7 Supplementary Figure 5. Transcriptional changes of EMT and cancer stemness markers H1299 and MDA231 cells were treated with cixutumumab (25 μg ml -1 ) for six or 24 days, and the expression of several EMT and cancer stem cell markers was determined by real-time PCR. Each bar represents the mean relative unit (RU) ±SD of three identical wells of a single representative experiment. *P < 0.05, **P < 0.01, and *** P <0.001 by two-sided Student's t-test. Cixu: cixutumumab; Con: control.

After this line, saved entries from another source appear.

(** [remove_q].  Only the bookkeeping of [q_depth] and [q_queue] is under
    the test; the transform stack loses its top map in every call. *)
Definition remove_q (mgr : State) : result State :=
  top <- last_item (q_depth mgr) ;;
  mgr <-
    (if (top >? 0)%Z then
       depth <- setitem true (q_depth mgr) (-1) (top - 1)%Z ;;
       top <- last_item depth ;;
       let queue := counter_set (q_queue mgr) top (counter_get (q_queue mgr) top - 1) in
       if (counter_get queue top =? 0)%Z
       then Ok (with_q mgr (counter_del queue top) (removelast depth))
       else Ok (with_q mgr queue depth)
     else Ok mgr) ;;
  Ok (with_stack mgr (parents (transform_stack mgr))).

(** [add_q]: no transform is pushed and the stack is not marked. *)
Definition add_q (mgr : State) : result State :=
  top <- last_item (q_depth mgr) ;;
  let depth := q_depth mgr ++ [(top + 1)%Z] in
  top <- last_item depth ;;
  Ok (with_q mgr (counter_set (q_queue mgr) top (counter_get (q_queue mgr) top + 1))
             depth).

(** [add_cm], given its unpacked arguments as a list *)
Definition add_cm (mgr : State) (args : list value) : result State :=
  t <- new_transform_args args None None ;;
  Ok (with_stack mgr (t :: transform_stack mgr)).

Definition _complete_matrix (operands : list value) : list value :=
  match operands with
  | [e; f] => [int_ H 1; int_ H 0; int_ H 0; int_ H 1; e; f]
  | _ => operands
  end.

Definition add_tm (mgr : State) (operands : list value) : result State :=
  t <- new_transform_args (_complete_matrix operands) (Some true) None ;;
  Ok (with_stack mgr (t :: transform_stack mgr)).

Definition add_trm (mgr : State) (operands : list value) : result State :=
  t <- new_transform_args (_complete_matrix operands) (Some true) (Some true) ;;
  Ok (with_stack mgr (t :: transform_stack mgr)).

End Manager.

(** *** Properties of the manager *)

Section ManagerFacts.

Variable H : Host.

8 Supplementary Figure 6. Effects of cixutumumab on HUVECs (a) MTT assay for viability of HUVECs upon cixutumumab treatment. Each bar represents the mean ±SD of five identical wells of a single representative experiment. (b) Real-time PCR analysis of angiogenic factors in HUVECs treated with cixutumumab for six days. Bars indicate the mean relative unit ±SD of three replicates of a single representative experiment. Cixu: cixutumumab; Con: control.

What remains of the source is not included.